Restate word for word the entries below, starting with the line with "- rewrite decide_True." and continuing through the line with "intros a. done.". Include both of those lines and no others.

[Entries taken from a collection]
___

(* ===== verification/Verification.v ===== *)
(** Verification: which contacts are verified, and by whom (src/src/contact.rs,
    src/src/receive_imf.rs), and how long the chains of introductions are (src/src/stats.rs). *)
From stdpp Require Import sorting.
From S2P Require Import Prelude Monad Ids Params Membership ContactTools Headers Db Contacts.
From S2P Require Import Recipients MsgTable LoginParam Config Sync ChatDb.

(** The column [verifier]: 0 for a contact that is not verified, its own identifier for a
    contact verified by somebody unknown. *)
Definition verifier_of (s : Core) (id : ContactId) : N := default UNDEFINED (verifier s !! id).

(** The [UPDATE] of [mark_contact_id_as_verified]. *)
Definition update_verifier (contact_id verifier_id : N) (by_self : bool) (m : gmap N N)
  : gmap N N :=
  let old := default UNDEFINED (m !! contact_id) in
  if (old =? UNDEFINED)%N || (old =? contact_id)%N || by_self
  then <[contact_id := verifier_id]> m else m.

(** [mark_contact_id_as_verified]. *)
Definition mark_contact_id_as_verified (contact_id : ContactId) (verifier_id : option N)
  : C unit :=
  ensure_or (negb (contact_id =? SELF)%N) CannotBeVerified ;;;
  ensure_or (negb (bool_decide (Some contact_id = verifier_id))) CannotBeVerified ;;;
  let by_self := bool_decide (verifier_id = Some SELF) in
  let verifier_id := default contact_id verifier_id in
  contact <- gets (row_of contact_id) ;;
  contact <- ok_or contact (NoSuchContact contact_id) ;;
  ensure_or (negb (bool_decide (c_fingerprint contact = []))) CannotBeVerified ;;;
  verifier_id <- (if (verifier_id =? SELF)%N then ret verifier_id
                  else
                    row <- gets (row_of verifier_id) ;;
                    row <- ok_or row (NoSuchContact verifier_id) ;;
                    ensure_or (negb (bool_decide (c_fingerprint row = []))) CannotBeVerified ;;;
                    verifier_verifier <- gets (λ s, verifier_of s verifier_id) ;;
                    ensure_or ((verifier_id =? contact_id)%N
                               || negb (verifier_verifier =? UNDEFINED)%N) CannotBeVerified ;;;
                    ret (if (verifier_verifier =? verifier_id)%N then contact_id
                         else verifier_id)) ;;
  modify (upd_verifier (update_verifier contact_id verifier_id by_self)).

(** [Contact::get_verifier_id]: [None] if the contact is not verified, [Some None] if it is
    unclear by whom. *)
Definition get_verifier_id (id : ContactId) : C (option (option N)) :=
  row <- gets (row_of id) ;;
  ok_or row (NoSuchContact id) ;;;
  v <- gets (λ s, verifier_of s id) ;;
  ret (if (v =? UNDEFINED)%N then None else if (v =? id)%N then Some None else Some (Some v)).

(** [Contact::is_verified]. *)
Definition is_verified (id : ContactId) : C bool :=
  if (id =? SELF)%N then ret true
  else v <- get_verifier_id id ;; ret (bool_decide (is_Some v)).

(** ** Received messages (receive_imf.rs) *)

Section Received.
Context `{!Platform, !Outside}.

(** [enum VerifiedEncryption], without the reason, which is logged. *)
Inductive VerifiedEncryption := Verified | NotVerified.

(** [has_verified_encryption]. *)
Definition has_verified_encryption (mime : MimeMessage) (from_id : ContactId)
  : C VerifiedEncryption :=
  if negb (was_encrypted mime) then ret NotVerified
  else if (from_id =? SELF)%N then ret Verified
  else
    from_contact <- get_by_id from_id ;;
    match contact_fingerprint from_contact with
    | None => ret NotVerified
    | Some fingerprint =>
        v <- get_verifier_id from_id ;;
        match v with
        | None => ret NotVerified
        | Some _ =>
            ret (if bool_decide (signature mime = Some (hex fingerprint)) then Verified
                 else NotVerified)
        end
    end.

(** The values of a [BTreeMap], in the order of the keys. *)
Definition key_le (x y : str * str) : Prop := str_ltb y.1 x.1 = false.

#[export] Instance key_le_dec x y : Decision (key_le x y).
Proof. unfold key_le. apply _. Defined.

Definition btree_entries (m : gmap str str) : list (str * str) :=
  merge_sort key_le (map_to_list m).

(** [mark_recipients_as_verified]; [gossip_verified] are the addresses whose gossiped key has
    the attribute [_verified]. *)
Definition mark_recipients_as_verified (from_id : ContactId) (mime : MimeMessage)
  (gossip_verified : gset str) : C unit :=
  let verifier_id := if (from_id =? SELF)%N then None else Some from_id in
  let chat_verified := bool_decide (is_Some (get_header mime HeaderDef.ChatVerified)) in
  for_each (base.filter (λ kv, kv.1 ∈ gossip_verified ∨ chat_verified = true)
              (btree_entries (gossiped_keys mime)))
    (λ kv,
       to_id <- in_db (lookup_key_contact_by_fingerprint kv.2) ;;
       match to_id with
       | None => ret tt
       | Some to_id =>
           if (to_id =? SELF)%N || (to_id =? from_id)%N then ret tt
           else mark_contact_id_as_verified to_id verifier_id
       end).
End Received.

(** ** Chains of introductions (stats.rs) *)

(** The loop of [get_contact_stats] that counts the introductions between the user and a
    contact; [None] if the chain breaks off. *)
Fixpoint transitive_chain (verified_by : N -> option N) (fuel : nat) (chain current : N)
  : option N :=
  match fuel with
  | O => Some chain
  | S fuel =>
      if (current =? SELF)%N || negb (chain <? 100)%N then Some chain
      else
        match verified_by current with
        | None => None
        | Some id => transitive_chain verified_by fuel (chain + 1) id
        end
  end.

Definition count_chain (verified_by : N -> option N) (contact_id : N) : option N :=
  match transitive_chain verified_by 101 0 contact_id with
  | Some n => if (0 <? n)%N then Some n else None
  | None => None
  end.

(** ** Lemmas: chains end *)

(** Following the verifiers leads to the user, or to a contact verified by somebody unknown. *)
Inductive introduced (f : N -> N) : N -> Prop :=
| by_user a : f a = SELF → introduced f a
| by_unknown a : f a = a → introduced f a
| by_contact a : introduced f (f a) → introduced f a.

(** A contact who introduced another one was introduced by a known contact itself, and every
    chain ends. *)
Record chains_wf (f : N -> N) : Prop := {
  verifiers_known a : f a ≠ UNDEFINED → f a ≠ SELF → f a ≠ a →
    f (f a) ≠ UNDEFINED ∧ f (f a) ≠ f a;
  chains_end a : f a ≠ UNDEFINED → introduced f a
}.

Definition set_verifier (f : N -> N) (c v : N) : N -> N := λ a, if decide (a = c) then v else f a.

(** What [mark_contact_id_as_verified] may store. *)
Definition may_introduce (f : N -> N) (c v : N) : Prop :=
  v = SELF ∨ ((f c = UNDEFINED ∨ f c = c) ∧ (v = c ∨ (f v ≠ UNDEFINED ∧ f v ≠ v))).

Section Chains.
Context (f : N -> N) (c v : N).
Hypothesis Hwf : chains_wf f.
Hypothesis Hc : c ≠ SELF.
Hypothesis Hmay : may_introduce f c v.

Lemma set_verifier_eq : set_verifier f c v c = v.
Proof. unfold set_verifier. by destruct (decide (c = c)). Qed.

Lemma set_verifier_ne a : a ≠ c → set_verifier f c v a = f a.
Proof. unfold set_verifier. intros. by destruct (decide (a = c)). Qed.

(** Nobody was introduced by a contact whose verifier is missing or unknown. *)
Lemma introduces_nobody a :
  f c = UNDEFINED ∨ f c = c → f a ≠ UNDEFINED → f a = c → a = c.
Proof.
  intros Hc' Ha Hac. destruct (decide (a = c)) as [|Hne]; [done|].
  destruct (verifiers_known f Hwf a) as [H1 H2]; [done|congruence|congruence|].
  rewrite Hac in H1, H2. naive_solver.
Qed.

Lemma introduced_kept a :
  f a ≠ UNDEFINED → a ≠ c → introduced f a → introduced (set_verifier f c v) a.
Proof.
  intros Ha Hac H. induction H as [a H|a H|a H IH].
  - apply by_user. by rewrite set_verifier_ne.
  - apply by_unknown. by rewrite set_verifier_ne.
  - destruct (decide (f a = SELF)); [apply by_user; by rewrite set_verifier_ne|].
    destruct (decide (f a = a)); [apply by_unknown; by rewrite set_verifier_ne|].
    apply by_contact. rewrite set_verifier_ne by done.
    destruct (decide (f a = c)) as [E|].
    + destruct Hmay as [Hv|[Hc' _]]; [rewrite E; apply by_user; by rewrite set_verifier_eq|].
      by destruct Hac; apply introduces_nobody.
    + apply IH; [|done]. by apply (verifiers_known f Hwf).
Qed.

Lemma set_verifier_wf : chains_wf (set_verifier f c v).
Proof.
  split.
  - intros a. destruct (decide (a = c)) as [->|Hne].
    + rewrite set_verifier_eq. intros Hv0 Hv1 Hvc.
      destruct Hmay as [|[_ [|Hv]]]; [done..|]. by rewrite set_verifier_ne.
    + rewrite set_verifier_ne by done. intros H0 H1 Ha.
      destruct (decide (f a = c)) as [E|].
      * destruct Hmay as [Hv|[Hc' _]]; [|by destruct Hne; apply introduces_nobody].
        rewrite E, set_verifier_eq, Hv. split; [done|congruence].
      * rewrite set_verifier_ne by done. by apply (verifiers_known f Hwf).
  - intros a. destruct (decide (a = c)) as [->|Hne].
    + rewrite set_verifier_eq. intros Hv0.
      destruct Hmay as [Hv|[_ [Hv|[Hv1 Hv2]]]];
        [apply by_user; by rewrite set_verifier_eq|apply by_unknown; by rewrite set_verifier_eq|].
      destruct (decide (v = c)); [apply by_unknown; by rewrite set_verifier_eq|].
      apply by_contact. rewrite set_verifier_eq. apply introduced_kept; [done..|].
      by apply (chains_end f Hwf).
    + rewrite set_verifier_ne by done. intros Ha. apply introduced_kept; [done..|].
      by apply (chains_end f Hwf).
Qed.
End Chains.

(** A chain that ends has a last contact after finitely many steps. *)
Lemma introduced_steps f a :
  introduced f a → ∃ n, Nat.iter (S n) f a = SELF ∨ f (Nat.iter n f a) = Nat.iter n f a.
Proof.
  assert (Hit : ∀ n x, Nat.iter n f (f x) = f (Nat.iter n f x)).
  { intros n x. induction n; simpl; congruence. }
  induction 1 as [a H|a H|a _ [n IH]].
  - exists 0. by left.
  - exists 0. by right.
  - exists (S n). destruct IH as [IH|IH]; simpl in *; rewrite ?Hit in IH; [by left|by right].
Qed.

Lemma chains_wf_ext f g : (∀ a, f a = g a) → chains_wf f → chains_wf g.
Proof.
  intros Hfg [H1 H2]. split.
  - intros a. rewrite <-!Hfg. apply H1.
  - intros a. rewrite <-Hfg. intros Ha. specialize (H2 a Ha). clear Ha.
    induction H2 as [a H|a H|a H IH].
    + apply by_user. by rewrite <-Hfg.
    + apply by_unknown. by rewrite <-Hfg.
    + apply by_contact. by rewrite <-Hfg.
Qed.

(** ** Lemmas: marking contacts *)

Definition verification_wf (s : Core) : Prop := chains_wf (verifier_of s).

Lemma update_verifier_spec m c v by_self a :
  default UNDEFINED (update_verifier c v by_self m !! a) =
    (if decide (default UNDEFINED (m !! c) = UNDEFINED ∨ default UNDEFINED (m !! c) = c
                ∨ by_self = true)
     then set_verifier (λ a, default UNDEFINED (m !! a)) c v a
     else default UNDEFINED (m !! a)).
Proof.
  unfold update_verifier, set_verifier.
  destruct ((default UNDEFINED (m !! c) =? UNDEFINED)%N
            || (default UNDEFINED (m !! c) =? c)%N || by_self) eqn:E.
  - rewrite decide_True.
    + destruct (decide (a = c)) as [->|]; [by rewrite lookup_insert_eq|by rewrite lookup_insert_ne].
    + rewrite !orb_true_iff, !N.eqb_eq in E. tauto.
  - rewrite decide_False; [done|].
    rewrite !orb_false_iff, !N.eqb_neq in E. intros [|[|]]; try tauto. destruct E; congruence.
Qed.

Lemma preserves_mark_verified c v : preserves verification_wf (mark_contact_id_as_verified c v).
Proof.
  intros s Hs. unfold mark_contact_id_as_verified, ensure_or.
  destruct (c =? SELF)%N eqn:Hself; [done|]. apply N.eqb_neq in Hself.
  case_bool_decide as Hne; [done|]. run_se. cbn [negb].
  destruct (row_of c s) as [row|] eqn:Hrow; [|done].
  case_bool_decide as Hfp; [done|]. run_se.
  assert (Hgo : ∀ w b, w = SELF ∨ (b = false ∧ (w = c ∨ (verifier_of s w ≠ UNDEFINED ∧ verifier_of s w ≠ w))) →
     verification_wf (upd_verifier (update_verifier c w b) s)).
  { intros w b Hw. eapply chains_wf_ext; [intros a; symmetry; apply update_verifier_spec|].
    case_decide as Hd.
    - eapply chains_wf_ext; [|apply (set_verifier_wf (verifier_of s) c w Hs Hself)].
      + intros a. done.
      + unfold may_introduce, verifier_of. destruct Hw as [|[-> Hw]]; [by left|].
        right. split; [|done]. destruct Hd as [|[|]]; [by left|by right|done].
    - done. }
  destruct v as [v|]; simpl.
  - destruct (v =? SELF)%N eqn:Hv.
    + apply N.eqb_eq in Hv as ->. apply Hgo. by left.
    + destruct (row_of v s) as [vrow|]; [|done]. case_bool_decide; [done|]. run_se. cbn [negb].
      apply N.eqb_neq in Hv. assert (v ≠ c) by congruence.
      rewrite (proj2 (N.eqb_neq v c)) by done. cbn [orb].
      destruct (verifier_of s v =? UNDEFINED)%N eqn:E0; [done|]. cbn [negb].
      apply N.eqb_neq in E0. rewrite bool_decide_eq_false_2 by congruence. apply Hgo.
      destruct (verifier_of s v =? v)%N eqn:E1; [right; split; [done|by left]|].
      apply N.eqb_neq in E1. right. split; [done|]. by right.
  - rewrite (proj2 (N.eqb_neq c SELF)) by done. rewrite Hrow.
    rewrite bool_decide_eq_false_2 by done. run_se. cbn [negb]. rewrite N.eqb_refl. cbn [orb].
    apply Hgo. right. split; [done|]. left. by destruct (_ =? _)%N.
Qed.

(** A chain that leads to the user within a hundred steps is counted right. *)
Lemma transitive_chain_spec (f : N -> option N) ids fuel chain a :
  (∀ i x, (a :: ids) !! i = Some x → f x = (ids ++ [SELF]) !! i ∧ x ≠ SELF) →
  (length ids < fuel)%nat → (chain + N.of_nat (length ids) < 100)%N →
  transitive_chain f (S fuel) chain a = Some (chain + N.of_nat (length ids) + 1)%N.
Proof.
  revert fuel chain a. induction ids as [|b ids IH]; intros fuel chain a H Hf Hc.
  - destruct (H 0 a eq_refl) as [Hfa Ha]. cbn [length] in *.
    destruct fuel as [|fuel]; [lia|]. cbn [transitive_chain].
    rewrite (proj2 (N.eqb_neq a SELF) Ha), (proj2 (N.ltb_lt chain 100)) by lia. cbn [orb negb].
    rewrite Hfa. simpl. f_equal. lia.
  - destruct (H 0 a eq_refl) as [Hfa Ha]. cbn [length] in *. destruct fuel as [|fuel]; [lia|].
    cbn [transitive_chain].
    rewrite (proj2 (N.eqb_neq a SELF) Ha), (proj2 (N.ltb_lt chain 100)) by lia. cbn [orb negb].
    rewrite Hfa. simpl. change (transitive_chain f (S fuel) (chain + 1) b = Some (chain + N.of_nat (S (length ids)) + 1)%N).
    rewrite IH; [f_equal; lia| |lia|lia]. intros i x Hi. apply (H (S i) x Hi).
Qed.

(** A contact verified by somebody unknown is its own verifier: the loop does not see that the
    chain ends there and counts to its limit. *)
Example unknown_verifier_counts_to_limit :
  count_chain (λ id, if (id =? 10)%N then Some 10%N else None) 10 = Some 100%N.
Proof. reflexivity. Qed.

___

§ WRITTEN SOLUTION:
  - rewrite decide_True.
    + destruct (decide (a = c)) as [->|]; [by rewrite lookup_insert_eq|by rewrite lookup_insert_ne].
    + rewrite !orb_true_iff, !N.eqb_eq in E. tauto.
  - rewrite decide_False; [done|].
    rewrite !orb_false_iff, !N.eqb_neq in E. intros [|[|]]; try tauto. destruct E; congruence.
Qed.

Lemma preserves_mark_verified c v : preserves verification_wf (mark_contact_id_as_verified c v).
Proof.
  intros s Hs. unfold mark_contact_id_as_verified, ensure_or.
  destruct (c =? SELF)%N eqn:Hself; [done|]. apply N.eqb_neq in Hself.
  case_bool_decide as Hne; [done|]. run_se. cbn [negb].
  destruct (row_of c s) as [row|] eqn:Hrow; [|done].
  case_bool_decide as Hfp; [done|]. run_se.
  assert (Hgo : ∀ w b, w = SELF ∨ (b = false ∧ (w = c ∨ (verifier_of s w ≠ UNDEFINED ∧ verifier_of s w ≠ w))) →
     verification_wf (upd_verifier (update_verifier c w b) s)).
  { intros w b Hw. eapply chains_wf_ext; [intros a; symmetry; apply update_verifier_spec|].
    case_decide as Hd.
    - eapply chains_wf_ext; [|apply (set_verifier_wf (verifier_of s) c w Hs Hself)].
      + intros a. done.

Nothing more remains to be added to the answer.